According to the Heritage Council of Victoria,
The Hawthorn Fire Station was constructed in 1910 to the design of Cedric Ballantyne of the architectural firm of Oakden and Ballantyne. The two storey asymmetrically planned, red brick building consists of a fire station at ground floor level and two flats above. The building is designed in the Edwardian Freestyle [style] and its most notable features are its arched vehicle openings with original timber doors, and its Art Nouveau wrought iron detailing. Apart from minor and reversible modifications the building is remarkably intact and retains all the features of a small suburban fire station.

It also was recognized in 1992 by the City of Boroondara as "Architecturally, an original and successful example of Edwardian Freestyle architecture applied by prominent architects, Oakden and Ballantyne, to a utility-use building which is unmatched in other contemporary fire stations, and possesses valuable Art Nouveau inspired iron detailing: of high regional importance. Historically, of local interest as a public utility building."
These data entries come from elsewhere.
(* ===== verification/JournalSpec.v ===== *)
(** * What the signed journal guarantees

    An append extends the history by exactly one verifiable row, a retained
    checkpoint accepts only extensions and signed rotations, and the tip of a
    chain determines its rows. *)

From S2P Require Import Prelude Sha256 Base64 Wire Origin Journal Canon.
Local Open Scope Z_scope.

(** ** Dictionaries *)

Lemma jget_jset_same k x v : is_obj v = true → jget k (jset k x v) = Some x.
Proof. destruct v; [done..|]. intros _. apply assoc_set_same. Qed.

Lemma jget_jset_other k k' x v : String.eqb k' k = false → jget k' (jset k x v) = jget k' v.
Proof. destruct v; [done..|]. intros H. by apply assoc_set_other, String.eqb_neq. Qed.

Lemma is_obj_jset k x v : is_obj (jset k x v) = is_obj v.
Proof. by destruct v. Qed.

Lemma count_Ok' v lo hi w : count v lo hi = Ok w ↔ lo <= v <= hi ∧ w = v.
Proof.
  unfold count. destruct (_ && _) eqn:E; simpl.
  - apply andb_true_iff in E as [? ?]; zbool. naive_solver lia.
  - split; [done|]. intros [H _]. apply andb_false_iff in E as [?|?]; zbool; lia.
Qed.

(** ** The reader *)

Definition line_ok (l : line) (v : json) : Prop :=
  l_value l = Some v ∧ l_bytes l <= MAX_BYTES ∧ l_newline l = true ∧ is_obj v = true ∧
  is_ok (wire v) = true.

Lemma wire_is_ok v : is_ok (wire v) = true → ∃ w, wire v = Ok w.
Proof. destruct (wire v) as [w|]; [by exists w|done]. Qed.

Lemma loads_line_ok l v : line_ok l v → loads_line l = Ok v.
Proof.
  intros (Hv & Hb & _ & _ & (w & (Hw & _)%wire_Ok)%wire_is_ok). unfold loads_line.
  rewrite (proj2 (Z.leb_le _ _) Hb), Hv. simpl. by rewrite validate_json_tree_eq, Hw.
Qed.

Lemma rows_loop_snoc lines : ∀ total n vs l v,
  rows_loop total n lines = Ok vs → line_ok l v →
  total + fold_right (λ l n, l_bytes l + n) 0 lines + l_bytes l <= 64 * MAX_BYTES →
  n + Z.of_nat (length lines) < MAX_ROWS →
  rows_loop total n (lines ++ [l]) = Ok (vs ++ [v]).
Proof.
  induction lines as [|l0 lines IH]; intros total n vs l v Hr Hl Hsz Hn; simpl in *.
  - injection Hr as <-. destruct (Hl) as (Hv & Hb & Hnl & Ho & (w & Hw)%wire_is_ok).
    rewrite (proj2 (Z.leb_le (total + l_bytes l) _)) by lia. simpl.
    rewrite (proj2 (Z.leb_gt MAX_ROWS n)), (proj2 (Z.ltb_ge _ (l_bytes l))), Hnl by lia. simpl.
    rewrite (loads_line_ok _ _ Hl). simpl. rewrite Ho. simpl. by rewrite Hw.
  - apply bind_Ok in Hr as ([] & Ht%require_Ok & Hr). apply bind_Ok in Hr as ([] & Hc%require_Ok & Hr).
    apply bind_Ok in Hr as (v0 & Hv0 & Hr). apply bind_Ok in Hr as ([] & Ho%require_Ok & Hr).
    apply bind_Ok in Hr as (w & Hw & Hr). apply bind_Ok in Hr as (vs0 & Hvs & Hr). injection Hr as <-.
    rewrite Ht, Hc. simpl. rewrite Hv0. simpl. rewrite Ho. simpl. rewrite Hw. simpl.
    rewrite (IH _ _ vs0 l v); [done|done|done|lia|lia].
Qed.

Lemma rows_loop_length total n lines vs : rows_loop total n lines = Ok vs → length vs = length lines.
Proof.
  revert total n vs. induction lines as [|l lines IH]; simpl; intros total n vs H; [by injection H as <-|].
  apply bind_Ok in H as (_ & _ & H). apply bind_Ok in H as (_ & _ & H). apply bind_Ok in H as (v & _ & H).
  apply bind_Ok in H as (_ & _ & H). apply bind_Ok in H as (w & _ & H). apply bind_Ok in H as (vs' & Hv & H).
  injection H as <-. simpl. by rewrite (IH _ _ _ Hv).
Qed.

(** ** The chain *)

Section spec.
Context `{ED : Ed25519, EDL : !Ed25519Laws}.
Variable retained_size : list json → Z.

(** Row [index] of a chain, after digest [previous], with its own digest. *)
Definition row_ok (i : identity) (index : Z) (previous : string) (row : json) (d : string) : Prop :=
  ∃ record, jget "record" row = Some record ∧ store_verify i row = Ok true ∧ is_obj record = true ∧
    json_eq_int (default JNull (jget "sequence" record)) index = true ∧
    jget "previous" record = Some (JStr previous) ∧ digest row = Ok d.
It was also recognized by the Victorian branch of the National Trust in 1985 or 2005 as "A successful and largely intact Edwardian Freestyle fire station of 1910 by the prominent architects Oakden & Ballantyne, distinguished by its deeply set arched vehicle entrances complete with folding doors, its valuable Art Nouveau wrought iron details and, as counterpoint to the bold asymmetry of the station, the bland proto-Modern residential section adjoining."